What should we look for to shake up this landscape? As mentioned, this is a rapidly evolving space. We have already seen a shift in language (“step on the gas” vs. “make a cold tumor hot” is one good example), but let’s list a few:

- “Cold tumors” have no immune response to stimulate. Making them “hot” is a hot field that includes oncolytic virus therapeutics, vaccines, “danger signals” (TLRs, STING, etc), and, to loop back around, chemotherapy and radiation therapy.

- Relapsed patients – as noted above we are seeing ~30% relapse rate in immunotherapy treated patients. Understanding the basis for relapse is a promising field and one that an emerging therapeutic could (and very likely will) productively target.

- Targeting the TME in cold tumors and in unresponsive tumors (the difference is the unresponsive tumors look like they should respond, in that they contain T cells). This is a vast field that covers tumor cell and stromal cell targets, secreted factors, tumor and T cell metabolism and on and on. One can imagine a setting in which a particular TME is characterized (by IHC, Txp or other means) and the appropriate immuno-modulatory therapeutics are applied. We see this paradigm emerging in some indications already. This would certainly be useful as a personalized medicine approach and could be an excellent way to position an emerging therapeutic.

We could go further to talk about the neoantigen composition of particular tumor types, the role of the underlying mutanome, the plasticity of the TME (it’s a chameleon), metabolic checkpoints, and other, potentially novel, targets.

All of this is under intense and active investigation and important data will emerge in time. Until then, nascent immunotherapy programs need to tell a clear and compelling story in order to attract the interest of investors, biopharma and ultimately, oncology clinical trialists. Those that fail to develop a compelling narrative are likely to struggle.
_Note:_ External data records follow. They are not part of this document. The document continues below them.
(* ===== verification/Lib.v ===== *)
(** * The third-party libraries the program builds on, as interfaces.

    go-cid, go-multihash, boxo and their relatives are not part of the
    repository.  What the program calls is a class of operations; what it
    relies on is a class of laws, each the documented behaviour of one call.
    [Toy] instantiates all of them with concrete functions, in which the laws
    hold, for use in examples. *)
From S2P Require Import Prelude GoStrings GoPath GoFS Protoio.

(** ** go-multihash and go-cid *)
(** Multicodec constants: [mh.IDENTITY], [cid.DagProtobuf], [cid.Raw]. *)
Definition IDENTITY : Z := 0.
Definition DagProtobuf : Z := 112.
Definition Raw : Z := 85.

Class Multiformats := {
  multihash : Type;
  multihash_eq_dec :: EqDecision multihash;
  multihash_countable :: Countable multihash;
  cid : Type;
  cid_eq_dec :: EqDecision cid;
  cid_countable :: Countable cid;
  mh_sum : string → Z → Z → result multihash;        (* mh.Sum(data, code, length) *)
  mh_decode : multihash → result (Z * string);       (* mh.Decode: code and digest *)
  new_cid_v1 : Z → multihash → cid;                  (* cid.NewCidV1 *)
  cid_undef : cid;                                   (* cid.Undef *)
  cid_hash : cid → multihash;                        (* c.Hash() *)
  cid_type : cid → Z;                                (* c.Type() *)
  cid_decode : string → result cid;                  (* cid.Decode *)
  cid_string : cid → string;                         (* c.String() *)
}.

Class MultiformatsLaws `{!Multiformats} : Prop := {
  (* An identity multihash of at most 127 bytes exists and carries its input. *)
  mh_identity raw :
    String.length raw ≤ 127 →
    ∃ m, mh_sum raw IDENTITY (-1) = Ok m ∧ mh_decode m = Ok (IDENTITY, raw);
  cid_hash_new z m : cid_hash (new_cid_v1 z m) = m;
  cid_type_new_dagpb m : cid_type (new_cid_v1 DagProtobuf m) = DagProtobuf;
  cid_decode_string c : cid_decode (cid_string c) = Ok c;
}.

(** ** go-block-format, merkledag and unixfs: decoding blocks *)
Record link `{Multiformats} := mk_link { link_name : string; link_cid : option cid }.

Class Ipld `{!Multiformats} := {
  (* blocks.NewBlockWithCid(data, c): does it accept these bytes for c? *)
  new_block_with_cid : string → cid → result unit;
  (* merkledag.DecodeProtobuf, then Links(). *)
  decode_protobuf : string → result (list link);
  (* The node decoder behind DAGService.Get, then Links(). *)
  decode_node : cid → string → result (list link);
  (* unixfs NewDirectoryFromNode on the node with these bytes, then Find(name). *)
  dir_find : string → string → result cid;
}.

(** ** boxo blockstore and filestore

    Both are keyed by the multihash of the CID.  [bs_healthy] holds of a store
    whose backing database answers; reads of a healthy store agree with its
    contents. *)
Class Blockstore `{!Multiformats} := {
  bstore : Type;
  bs_has : bstore → cid → result bool;
  bs_get : bstore → cid → result string;
  bs_put : bstore → cid → string → result unit * bstore;
  bs_delete : bstore → cid → result unit * bstore;
}.

Class BlockstoreLaws `{!Multiformats, !Blockstore} := {
  bs_healthy : bstore → Prop;
  bs_view : bstore → gmap multihash string;
  bs_has_spec s c : bs_healthy s → bs_has s c = Ok (bool_decide (is_Some (bs_view s !! cid_hash c)));
  bs_get_spec s c d : bs_healthy s → bs_view s !! cid_hash c = Some d → bs_get s c = Ok d;
  bs_put_spec s c d r s' :
    bs_healthy s → bs_put s c d = (r, s') →
    r = Ok tt ∧ bs_healthy s' ∧ bs_view s' = <[cid_hash c := d]> (bs_view s);
  bs_delete_spec s c r s' :
    bs_healthy s → bs_delete s c = (r, s') →
    r = Ok tt ∧ bs_healthy s' ∧ bs_view s' = delete (cid_hash c) (bs_view s);
}.

(** A nocopy reference: the block's bytes are [fr_len] bytes of the file
    [fr_path] from [fr_offset].  The file manager stores the path relative to
    its root when it can, so [fr_path] is resolved with [fref_file]. *)
Record fref := mk_fref { fr_path : string; fr_offset : Z; fr_len : Z }.
#[export] Instance fref_eq_dec : EqDecision fref.
Proof. solve_decision. Defined.

Definition resolve_path (root p : string) : string :=
  if is_abs p then p else fjoin [root; p].

Class FileManager `{!Multiformats} := {
  fman : Type;
  (* The path stored for a reference to the file [full]. *)
  fm_rel : string → string → string;
  fm_has : fman → cid → result bool;
  fm_delete : fman → cid → result unit * fman;
  (* The FilePath fields of the stored DataObjs, as the bucket is queried. *)
  fm_paths : fman → result (list string);
}.

Class FileManagerLaws `{!Multiformats, !FileManager} := {
  fm_healthy : fman → Prop;
  fm_view : fman → gmap multihash fref;
  fm_has_spec s c : fm_healthy s → fm_has s c = Ok (bool_decide (is_Some (fm_view s !! cid_hash c)));
  fm_delete_spec s c r s' :
    fm_healthy s → fm_delete s c = (r, s') →
    r = Ok tt ∧ fm_healthy s' ∧ fm_view s' = delete (cid_hash c) (fm_view s);
  fm_paths_spec s :
    fm_healthy s → ∃ l, fm_paths s = Ok l ∧
      ∀ p, p ∈ l ↔ ∃ h f, fm_view s !! h = Some f ∧ fr_path f = p;
  fm_rel_spec root full :
    is_abs root = true → is_abs full = true → abs_segs root `prefix_of` abs_segs full →
    abs_segs (resolve_path root (fm_rel root full)) = abs_segs full;
}.

(** filestore.Filestore: the block store and the file manager seen as one
    block store.  [fst_put_ref] is [Put] of a [FilestoreNode]. *)
Class Filestore `{!Multiformats, !Blockstore, !FileManager} := {
  fst_get : gmap fpath fnode → bstore → fman → cid → result string;
  fst_put_block : bstore → fman → cid → string → result unit * (bstore * fman);
  fst_put_ref : string → bstore → fman → cid → string → string → Z → result unit * (bstore * fman);
  fst_delete : bstore → fman → cid → result unit * (bstore * fman);
}.

Class FilestoreLaws `{!Multiformats, !Blockstore, !FileManager, !Filestore,
    !BlockstoreLaws, !FileManagerLaws} : Prop := {
  (* A registered reference is the new one, or the one already there is kept. *)
  fst_put_ref_spec root b f c data full off r b' f' :
    bs_healthy b → fm_healthy f → fst_put_ref root b f c data full off = (r, (b', f')) →
    r = Ok tt ∧ b' = b ∧ fm_healthy f' ∧
    (fm_view f' = <[cid_hash c := mk_fref (fm_rel root full) off (slen data)]> (fm_view f) ∨
     (f' = f ∧ (is_Some (fm_view f !! cid_hash c) ∨ is_Some (bs_view b !! cid_hash c))));
  (* An ordinary block is stored unless it is there already. *)
  fst_put_block_spec b f c d r b' f' :
    bs_healthy b → fm_healthy f → fst_put_block b f c d = (r, (b', f')) →
    bs_healthy b' ∧ f' = f ∧
    (bs_view b' = <[cid_hash c := d]> (bs_view b) ∨ bs_view b' = bs_view b);
  fst_delete_spec b f c r b' f' :
    bs_healthy b → fm_healthy f → fst_delete b f c = (r, (b', f')) →
    bs_healthy b' ∧ fm_healthy f' ∧
    bs_view b' = delete (cid_hash c) (bs_view b) ∧ fm_view f' = delete (cid_hash c) (fm_view f);
}.

(** ** A concrete instance *)
Module Toy.
(* An identity multihash: code, length, digest; other codes are not built. *)
Definition sum (raw : string) (code len : Z) : result string :=
  if decide (code = IDENTITY ∧ String.length raw ≤ 127)
  then Ok (String (byte_of_Z code) (String (byte_of_Z (slen raw)) raw))
  else Err (errorf "unsupported multihash").
Definition decode (m : string) : result (Z * string) :=
  match m with
  | String c (String n d) =>
      if decide (Z_of_byte n = slen d) then Ok (Z_of_byte c, d)
      else Err (errorf "multihash length inconsistent")
  | _ => Err (errorf "multihash too short")
  end.
(* Base-16 multibase text of a CIDv1. *)
Definition to_string (c : ascii * string) : string := "f01" +:+ hex_encode (String (c.1) (c.2)).
Definition of_string (s : string) : result (ascii * string) :=
  match hex_decode (trim_prefix s "f01") with
  | Some (String a m) => if has_prefix s "f01" then Ok (a, m) else Err (errorf "invalid cid")
  | _ => Err (errorf "invalid cid")
  end.

#[export] Instance multiformats : Multiformats := {|
  multihash := string; cid := ascii * string;
  mh_sum := sum; mh_decode := decode;
  new_cid_v1 z m := (byte_of_Z z, m); cid_undef := (ascii_of_N 0, "");
  cid_hash := snd; cid_type c := Z_of_byte (c.1);
  cid_decode := of_string; cid_string := to_string
|}.

#[export] Instance multiformats_laws : MultiformatsLaws.
Proof.
  split; [|done|done|].
  - intros raw H. eexists. cbn [mh_sum multiformats]. unfold sum.
    rewrite decide_True by done. split; [done|].
    cbn [mh_decode multiformats]. unfold decode.
    rewrite !Z_of_byte_of_Z, Z.mod_small by (unfold slen; lia).
    by rewrite decide_True.
  - intros [a m]. cbn [cid_decode cid_string multiformats]. unfold of_string, to_string.
    by rewrite trim_prefix_app, hex_decode_encode, has_prefix_app.
Qed.

(* A directory block is "@" and then "name=cid" items, each closed by ",". *)
Definition parse_link (w : string) : option link :=
  match split_on "="%char w with
  | [n; c] => Some (mk_link _ n (match of_string c with Ok c => Some c | Err _ => None end))
  | _ => None
  end.
Definition links (data : string) : result (list link) :=
  if has_prefix data "@" then Ok (omap parse_link (split_on ","%char (drop_bytes 1 data)))
  else Err (errorf "not a dag-pb block").
Definition find (data name : string) : result cid :=
  ls ← links data;
  match filter (λ l, link_name l = name) ls with
  | l :: _ => ok_or (ErrRoot SNotExist "file does not exist") (link_cid l)
  | [] => Err (ErrRoot SNotExist "file does not exist")
  end.
(* Blocks are trusted, as blocks.NewBlockWithCid documents. *)
#[export] Instance ipld : Ipld := {|
  new_block_with_cid _ _ := Ok tt;
  decode_protobuf := links;
  decode_node c data := if decide (cid_type c = Raw) then Ok [] else links data;
  dir_find := find
|}.

#[export] Instance blockstore : Blockstore := {|
  bstore := gmap string string;
  bs_has s c := Ok (bool_decide (is_Some (s !! c.2)));
  bs_get s c := ok_or (ErrRoot SIpldNotFound "not found") (s !! c.2);
  bs_put s c d := (Ok tt, <[c.2 := d]> s);
  bs_delete s c := (Ok tt, delete c.2 s)
|}.
#[export] Program Instance blockstore_laws : BlockstoreLaws := {|
  bs_healthy _ := True; bs_view s := s
|}.
Next Obligation. done. Qed.
Next Obligation. intros s c d _ H. cbn in *. by rewrite H. Qed.
Next Obligation. intros s c d r s' _ [= <- <-]. done. Qed.
Next Obligation. intros s c r s' _ [= <- <-]. done. Qed.

(* Paths are stored as given. *)
#[export] Instance filemanager : FileManager := {|
  fman := gmap string fref;
  fm_rel _ full := full;
  fm_has s c := Ok (bool_decide (is_Some (s !! c.2)));
  fm_delete s c := (Ok tt, delete c.2 s);
  fm_paths s := Ok (map (λ kv, fr_path kv.2) (map_to_list s))
|}.
#[export] Program Instance filemanager_laws : FileManagerLaws := {|
  fm_healthy _ := True; fm_view s := s
|}.
Next Obligation. done. Qed.
Next Obligation. intros s c r s' _ [= <- <-]. done. Qed.
Next Obligation.
  intros s _. eexists. split; [done|]. intros p. rewrite list_elem_of_In, in_map_iff.
  setoid_rewrite <- list_elem_of_In. split.
  - intros ([h f] & <- & H%elem_of_map_to_list). eauto.
  - intros (h & f & H & <-). exists (h, f). by rewrite elem_of_map_to_list.
Qed.
Next Obligation. intros root full _ Hf _. cbn. unfold resolve_path. by rewrite Hf. Qed.

Definition ref_bytes (fs : gmap fpath fnode) (r : fref) : result string :=
  d ← fs_read_file fs (fr_path r);
  Ok (take_bytes (Z.to_nat (fr_len r)) (drop_bytes (Z.to_nat (fr_offset r)) d)).
#[export] Instance filestore : Filestore := {|
  fst_get fs b f c :=
    match (b : gmap string string) !! c.2, (f : gmap string fref) !! c.2 with
    | Some d, _ => Ok d
    | None, Some r => ref_bytes fs r
    | None, None => Err (ErrRoot SIpldNotFound "not found")
    end;
  fst_put_block b f c d := (Ok tt, (<[c.2 := d]> b, f));
  (* a block already present is left alone *)
  fst_put_ref root b f c d full off :=
    if decide (is_Some ((b : gmap string string) !! c.2) ∨ is_Some ((f : gmap string fref) !! c.2))
    then (Ok tt, (b, f))
    else (Ok tt, (b, <[c.2 := mk_fref full off (slen d)]> f));
  fst_delete b f c := (Ok tt, (delete c.2 b, delete c.2 f))
|}.
#[export] Instance filestore_laws : FilestoreLaws.
Proof.
  split.
  - intros root b f c data full off r b' f' _ _. cbn.
    case_decide as Hd; intros [= <- <- <-]; split_and!; try done; [right|left]; [|done].
    split; [done|]. tauto.
  - intros b f c d r b' f' _ _ [= <- <- <-]. split_and!; [done|done|by left].
  - intros b f c r b' f' _ _ [= <- <- <-]. done.
Qed.
End Toy.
I’ll just end on a few narratives I really like for IO combinations going forward:

- the role of innate immunity in activating immune responses and expanding existing responses (e.g. immune primers like STING agonists and NK cell activators like lirilumab)

- the role of adenosine in maintaining an immunosuppressed (ie. non-responsive) TME (thus inhibitors of A2AR, CD39, CD73)

- the role of beta-catenin signaling in non-responsive tumors (while carefully selecting the mode of inhibition)

- the role of TGF-beta activity in resistance to PD-1 pathway therapeutics (again, with care in selecting the mode of inhibition)

of course at Aleta we’ve charted a different course, ever mindful of the need to focus where we see clear yet tractable unmet need. so we’ll see, starting with AACR in early April, kicking off an active medical conference season.